### YOUR GOAL
Copy every line from the one containing "failure_entry true pr ∈ self_entries l1 l2." through the last line of the records below, both included, and nothing else.

### STORED DATA
__________
(** The results a scan passes over are those of status SUCCESS and those
    the rule excludes. *)
Lemma not_reported_iff pr :
  reported pr = false ↔ status pr = SUCCESS ∨ py_version_not_supported pr.
Proof.
  rewrite <- is_py_version_incompatible_iff. unfold reported.
  destruct (_is_py_version_incompatible pr); simpl.
  - split; [by right | done].
  - rewrite negb_false_iff, bool_decide_eq_true. split; [by left|].
    by intros [? | ?].
Qed.

Lemma reported_iff pr :
  reported pr = true ↔ ¬ (status pr = SUCCESS ∨ py_version_not_supported pr).
Proof. rewrite <- not_reported_iff. by destruct (reported pr). Qed.

(** Scanning one more result is one more iteration of the loop. *)
Lemma scan_snoc level is_self before pr acc :
  scan level is_self (before ++ [pr]) acc =
  scan_step level is_self (scan level is_self before acc) pr.
Proof. unfold scan. by rewrite fold_left_app. Qed.

Lemma failure_entry_in_self_entries l1 l2 pr :
  pr ∈ l1 ++ l2 → reported pr = true →
  failure_entry true pr ∈ self_entries l1 l2.
Proof.
  intros Hin Hrep. unfold self_entries. apply elem_of_app. right.
  apply list_elem_of_In, in_map, filter_In. by rewrite <- list_elem_of_In.
Qed.

Lemma self_entries_with_details l1 l2 e :
  e ∈ self_entries l1 l2 → entry_details e ≠ None →
  ∃ pr, pr ∈ l1 ++ l2 ∧ reported pr = true ∧ e = failure_entry true pr.
Proof.
  unfold self_entries. rewrite elem_of_app. intros [Hpre | Hfail] Hdet.
  - destruct (truthy l1 && truthy l2); [by apply elem_of_nil in Hpre|].
    apply list_elem_of_singleton in Hpre. by subst e.
  - apply list_elem_of_In, in_map_iff in Hfail as (pr & <- & [Hin Hrep]%filter_In).
    exists pr. by rewrite list_elem_of_In.
Qed.

Lemma failure_entry_in_pair_entries lp pr :
  pr ∈ lp → reported pr = true → failure_entry false pr ∈ pair_entries lp.
Proof.
  intros Hin Hrep. unfold pair_entries. apply elem_of_app. right.
  apply list_elem_of_In, in_map, filter_In. by rewrite <- list_elem_of_In.
Qed.

Lemma pair_entries_with_details lp e :
  e ∈ pair_entries lp → entry_details e ≠ None →
  ∃ pr, pr ∈ lp ∧ reported pr = true ∧ e = failure_entry false pr.
Proof.
  unfold pair_entries. rewrite elem_of_app. intros [Hpre | Hfail] Hdet.
  - destruct (truthy lp); [by apply elem_of_nil in Hpre|].
    apply list_elem_of_singleton in Hpre. by subst e.
  - apply list_elem_of_In, in_map_iff in Hfail as (pr & <- & [Hin Hrep]%filter_In).
    exists pr. by rewrite list_elem_of_In.
Qed.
__________
### EXPECTED ANSWER
  failure_entry true pr ∈ self_entries l1 l2.
Proof.
  intros Hin Hrep. unfold self_entries. apply elem_of_app. right.
  apply list_elem_of_In, in_map, filter_In. by rewrite <- list_elem_of_In.
Qed.

Lemma self_entries_with_details l1 l2 e :
  e ∈ self_entries l1 l2 → entry_details e ≠ None →
  ∃ pr, pr ∈ l1 ++ l2 ∧ reported pr = true ∧ e = failure_entry true pr.
Proof.
  unfold self_entries. rewrite elem_of_app. intros [Hpre | Hfail] Hdet.
  - destruct (truthy l1 && truthy l2); [by apply elem_of_nil in Hpre|].
    apply list_elem_of_singleton in Hpre. by subst e.
  - apply list_elem_of_In, in_map_iff in Hfail as (pr & <- & [Hin Hrep]%filter_In).
    exists pr. by rewrite list_elem_of_In.
Qed.

Lemma failure_entry_in_pair_entries lp pr :
  pr ∈ lp → reported pr = true → failure_entry false pr ∈ pair_entries lp.
Proof.
  intros Hin Hrep. unfold pair_entries. apply elem_of_app. right.
  apply list_elem_of_In, in_map, filter_In. by rewrite <- list_elem_of_In.
Qed.

Lemma pair_entries_with_details lp e :
  e ∈ pair_entries lp → entry_details e ≠ None →
  ∃ pr, pr ∈ lp ∧ reported pr = true ∧ e = failure_entry false pr.
Proof.
  unfold pair_entries. rewrite elem_of_app. intros [Hpre | Hfail] Hdet.
  - destruct (truthy lp); [by apply elem_of_nil in Hpre|].
    apply list_elem_of_singleton in Hpre. by subst e.
  - apply list_elem_of_In, in_map_iff in Hfail as (pr & <- & [Hin Hrep]%filter_In).
    exists pr. by rewrite list_elem_of_In.
Qed.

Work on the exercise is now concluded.